Revenant sur la question du dessalement de l’eau de mer comme l’une des solutions d’urgence, entreprises notamment par le ministère de tutelle, le chercheur et universitaire rappelle auprès de Yabiladi que de nombreux pays en manque d’eau ont déjà eu recours à cette technique, dans le Moyen-Orient et dans le bassin méditerranéen. Au Maroc, cette approche est pensée dans un contexte où «on assiste à une urbanisation galopante des zones côtières», souligne-t-il.

«Ces régions urbaines s’agrandissent, nous sommes une population urbanisée aujourd’hui à 60% dans le pays, avec une perspective d’évolution vers 70% d’ici 2035-2040. Cela veut dire que la demande en eau en milieu urbain continuera de s’accroître.
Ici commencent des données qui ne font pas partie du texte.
Lemma RemoveEvent_ok w hp sc l e :
  agenda_ok w hp sc -> is_Some (event_loops w !! l) -> loop_of w e = Some l ->
  agenda_ok (RemoveEvent_of l e w) (<[e := None]> hp) sc.
Proof.
  intros H [loop Hl] He. unfold RemoveEvent_of.
  set (h := RemoveEvent e (heap loop)).
  assert (upd_loop l (fun x => set_heap (RemoveEvent e (heap x)) x) w = upd_loop l (set_heap h) w) as ->.
  { unfold upd_loop. f_equal. by rewrite !(alter_insert _ _ _ _ Hl). }
  assert (forall x, x ∈ events_ h <-> event_of x <> e /\ x ∈ events_ (heap loop)) as Hin.
  { intros x. unfold h. cbn. by rewrite list_elem_of_filter. }
  eapply agenda_upd_heap; eauto.
  - pose proof (a_sorted _ _ _ H _ _ Hl) as Hs. unfold h; cbn. clear -Hs.
    induction Hs as [|y k Hk IH Hy]; [constructor|]. rewrite filter_cons. case_decide; [|done].
    constructor; [done|]. apply list.Forall_forall. intros z [_ Hz]%list_elem_of_filter.
    rewrite list.Forall_forall in Hy. by apply Hy.
  - pose proof (a_distinct _ _ _ H _ _ Hl) as Hs. unfold h; cbn. clear -Hs.
    induction (events_ (heap loop)) as [|y k IH]; [constructor|]. rewrite filter_cons.
    cbn in Hs. apply list.NoDup_cons in Hs as [Hy Hs]. case_decide; [|by apply IH].
    cbn. constructor; [|by apply IH]. intros (z & Hz & [_ Hzk]%list_elem_of_filter)%list_elem_of_fmap.
    apply Hy, list_elem_of_fmap. eauto.
  - intros x [_ Hx]%Hin. by eapply a_home.
  - intros e' t He'. setoid_rewrite Hin. destruct (decide (e' = e)) as [->|Hne].
    + rewrite fn_lookup_insert. naive_solver.
    + rewrite fn_lookup_insert_ne by done. rewrite (heaped_home _ _ _ _ _ _ _ H Hl He'). naive_solver.
  - intros e' He'. apply fn_lookup_insert_ne. congruence.
Qed.

Lemma PopEvent_ok w hp sc l loop x h :
  agenda_ok w hp sc -> event_loops w !! l = Some loop -> PopEvent (heap loop) = Ok (x, h) ->
  PeekEvent (heap loop) = Some x /\ loop_of w (event_of x) = Some l /\
  hp (event_of x) = Some (event_time x) /\
  agenda_ok (upd_loop l (set_heap h) w) (<[event_of x := None]> hp) sc.
Proof.
  intros H Hl. unfold PopEvent, PeekEvent. destruct (events_ (heap loop)) as [|y k] eqn:Ev; [done|].
  intros [= <- <-]. pose proof (a_sorted _ _ _ H _ _ Hl) as Hs. pose proof (a_distinct _ _ _ H _ _ Hl) as Hd.
  rewrite Ev in Hs, Hd. cbn in Hd. apply list.NoDup_cons in Hd as [Hy Hd].
  assert (y ∈ events_ (heap loop)) as Hin by (rewrite Ev; left).
  pose proof (a_home _ _ _ H _ _ _ Hl Hin) as Hhome. split; [done|]. split; [done|]. split.
  { eapply heaped_home; eauto. }
  eapply agenda_upd_heap; eauto; cbn [events_].
  - by inversion Hs.
  - intros z Hz. eapply a_home; eauto. rewrite Ev. by right.
  - intros e t He. destruct (decide (e = event_of y)) as [->|Hne].
    + rewrite fn_lookup_insert. split; [done|]. intros (z & Hz & Heq & _). destruct Hy.
      rewrite <- Heq. apply list_elem_of_fmap. eauto.
    + rewrite fn_lookup_insert_ne by done. rewrite (heaped_home _ _ _ _ _ _ _ H Hl He), Ev.
      setoid_rewrite list.elem_of_cons. split; [|naive_solver].
      intros (z & [->|Hz] & Heq & Ht); [by destruct Hne|eauto].
  - intros e He. apply fn_lookup_insert_ne. congruence.
Qed.

(** Nothing is due in a loop whose first event is not. *)
Lemma not_due w hp sc l loop e t :
  agenda_ok w hp sc -> event_loops w !! l = Some loop -> loop_of w e = Some l -> hp e = Some t ->
  match PeekEvent (heap loop) with Some x => event_time x <= t | None => False end.
Proof.
  intros H Hl He Ht. eapply heaped_home in Ht as (x & Hx & _ & <-); eauto.
  pose proof (a_sorted _ _ _ H _ _ Hl) as Hs. unfold PeekEvent.
  destruct (events_ (heap loop)) as [|y k]; cbn; [by apply list.elem_of_nil in Hx|].
  apply list.elem_of_cons in Hx as [->|Hx]; [lia|]. inversion Hs as [|? ? ? Hy]; subst.
  rewrite list.Forall_forall in Hy. by apply Hy.
Qed.

(** ** Watchers and timers *)

Lemma get_watcher_update w ch i f ch' i' :
  get_watcher (watcher_update ch i f w) ch' i' =
    if decide (ch' = ch /\ i' = i) then f <$> get_watcher w ch i else get_watcher w ch' i'.
Proof.
  unfold get_watcher, watcher_update. cbn. destruct (decide (ch' = ch)) as [->|Hne].
  - rewrite list_lookup_alter_eq. destruct (channels w !! ch) as [c|]; cbn; [|by case_decide].
    destruct (decide (i' = i)) as [->|Hne].
    + rewrite decide_True by done. by rewrite list_lookup_alter_eq.
    + rewrite decide_False by naive_solver. by rewrite list_lookup_alter_ne.
  - rewrite decide_False by naive_solver. by rewrite list_lookup_alter_ne.
Qed.

Lemma timers_update w j f k :
  timers (upd_timer j f w) !! k = if decide (k = j) then f <$> timers w !! j else timers w !! k.
Proof.
  cbn. case_decide as H; [subst; apply list_lookup_alter_eq|by apply list_lookup_alter_ne].
Qed.

(** Only the token of [e] changes. *)
Record retoken (e : event) (t : option nat) w w' : Prop := {
  rt_heaps : heap <$> event_loops w' = heap <$> event_loops w;
  rt_loop : forall e', loop_of w' e' = loop_of w e';
  rt_token : forall e', token_of w' e' = if decide (e' = e) then t else token_of w e'
}.

Lemma retoken_watcher ch i f t w w' :
  is_Some (get_watcher w ch i) ->
  (forall x, watcher_loop (f x) = watcher_loop x /\ token_ (f x) = t) ->
  event_loops w' = event_loops w -> timers w' = timers w -> channels w' = channels w ->
  retoken (WatcherEvent ch i) t w (watcher_update ch i f w').
Proof.
  intros [x Hx] Hf Hl Ht Hc.
  assert (forall ch i, get_watcher w' ch i = get_watcher w ch i) as Hg by (unfold get_watcher; by rewrite Hc).
  constructor; [cbn; by rewrite Hl| |]; intros [ch' i'|j]; cbn [token_of loop_of].
  - rewrite get_watcher_update, !Hg. case_decide as E; [|done]. destruct E as [-> ->]. rewrite Hx. cbn.
    f_equal. apply Hf.
  - cbn. by rewrite Ht.
  - rewrite get_watcher_update, !Hg. case_decide as E.
    + destruct E as [-> ->]. rewrite decide_True by done. rewrite Hx. cbn. apply Hf.
    + rewrite decide_False; [done|]. naive_solver.
  - cbn. by rewrite Ht.
Qed.

Lemma retoken_timer j f t w w' :
  is_Some (timers w !! j) ->
  (forall x, timer_loop (f x) = timer_loop x /\ timer_token_ (f x) = t) ->
  event_loops w' = event_loops w -> timers w' = timers w -> channels w' = channels w ->
  retoken (TimerEvent j) t w (upd_timer j f w').
Proof.
  intros [x Hx] Hf Hl Ht Hc.
  assert (forall ch i, get_watcher (upd_timer j f w') ch i = get_watcher w ch i) as Hg
    by (unfold get_watcher; cbn; by rewrite Hc).
  constructor; [cbn; by rewrite Hl| |]; intros [ch' i'|k]; cbn [token_of loop_of]; rewrite ?Hg; try done.
  - rewrite timers_update, Ht. case_decide as E; [|done]. subst. rewrite Hx. cbn. f_equal. apply Hf.
  - rewrite timers_update, Ht. case_decide as E.
    + subst. rewrite decide_True by done. rewrite Hx. cbn. apply Hf.
    + rewrite decide_False; [done|]. naive_solver.
Qed.

(** ** The scheduler *)

Lemma emplace_perm (x : entry (E := event)) l : emplace x l ≡ₚ x :: l.
Proof.
  induction l as [|y l IH]; cbn [emplace]; [done|].
  destruct (ev_time x <? ev_time y); [done|]. rewrite IH. apply perm_swap.
Qed.

Lemma retoken_heaped e t w w' hp sc :
  agenda_ok w hp sc -> retoken e t w w' ->
  (forall l loop, event_loops w' !! l = Some loop -> StronglySorted no_later (events_ (heap loop))) /\
  (forall l loop, event_loops w' !! l = Some loop -> NoDup (event_of <$> events_ (heap loop))) /\
  (forall l loop x, event_loops w' !! l = Some loop -> x ∈ events_ (heap loop) ->
    loop_of w' (event_of x) = Some l) /\
  (forall e t, hp e = Some t <-> in_heap w' e t).
Proof.
  intros H R. split_and!.
  - intros l loop' Hl. destruct (heaps_lookup _ _ _ _ (rt_heaps _ _ _ _ R) Hl) as (? & ? & <-).
    by eapply a_sorted.
  - intros l loop' Hl. destruct (heaps_lookup _ _ _ _ (rt_heaps _ _ _ _ R) Hl) as (? & ? & <-).
    by eapply a_distinct.
  - intros l loop' x Hl Hx. destruct (heaps_lookup _ _ _ _ (rt_heaps _ _ _ _ R) Hl) as (? & ? & Heq).
    rewrite <- Heq in Hx. rewrite (rt_loop _ _ _ _ R). by eapply a_home.
  - intros e' t'. rewrite (a_heap _ _ _ H). symmetry. apply same_in_heap, R.
Qed.

(** Event [e] is scheduled at [d]. *)
Lemma agenda_schedule w w' hp sc e d :
  agenda_ok w hp sc -> token_of w e = None -> now w <= d < monotonic_max_time ->
  retoken e (Some (next_token w)) w w' -> now w' = now w ->
  events_list w' = emplace (mkEntry d (next_token w) e) (events_list w) ->
  next_token w' = S (next_token w) ->
  agenda_ok w' hp (<[e := Some d]> sc).
Proof.
  intros H He Hd R Hnow Hl Hn.
  destruct (retoken_heaped _ _ _ _ _ _ H R) as (? & ? & ? & ?).
  assert (forall x, x ∈ events_list w' <-> x = mkEntry d (next_token w) e \/ x ∈ events_list w) as Hin
    by (intros x; rewrite Hl; apply elem_of_emplace).
  assert (forall x, x ∈ events_list w -> ev_event x <> e) as Hother.
  { intros x Hx <-. pose proof (a_owner _ _ _ H _ Hx). congruence. }
  constructor; rewrite ?Hnow; try done.
  - rewrite Hl. apply emplace_sorted; [apply H|]. intros y Hy. by apply (a_fresh _ _ _ H).
  - intros x [->|Hx]%Hin; rewrite Hn; cbn; [lia|]. pose proof (a_fresh _ _ _ H _ Hx). lia.
  - rewrite Hl, emplace_perm. cbn. constructor; [|apply H].
    intros (x & Heq & Hx)%list_elem_of_fmap. pose proof (a_fresh _ _ _ H _ Hx). lia.
  - intros x [->|Hx]%Hin; cbn; [lia|]. by apply (a_future _ _ _ H).
  - apply H.
  - intros x [->|Hx]%Hin; rewrite (rt_token _ _ _ _ R); cbn; [by rewrite decide_True|].
    rewrite decide_False by auto. by apply (a_owner _ _ _ H).
  - intros e' d'. setoid_rewrite Hin. setoid_rewrite (rt_token _ _ _ _ R).
    destruct (decide (e' = e)) as [->|Hne].
    + rewrite fn_lookup_insert. split.
      * intros [= ->]. eexists. split; [done|]. by left.
      * intros (t & [= <-] & [[= ->]|Hx]); [done|]. by destruct (Hother _ Hx).
    + rewrite fn_lookup_insert_ne, (a_scheduled _ _ _ H) by done. naive_solver.
  - intros e' t. rewrite (rt_token _ _ _ _ R). destruct (decide (e' = e)) as [->|Hne].
    + rewrite fn_lookup_insert. done.
    + rewrite fn_lookup_insert_ne by done. by apply (a_token _ _ _ H).
Qed.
Puisque la ressource conventionnelle n’est plus suffisante, on est obligé d’envisager un dessalement», indique encore Fouad Amraoui.

Toujours est-il que, selon lui, cette option «doit venir en appoint et non pas en remplacement de l’accès à l’eau conventionnelle». Pour le professeur, il doit s’agir plutôt d’un outil qui aide à atteindre des objectifs fixés à des horizons donnés, d’ici 2050.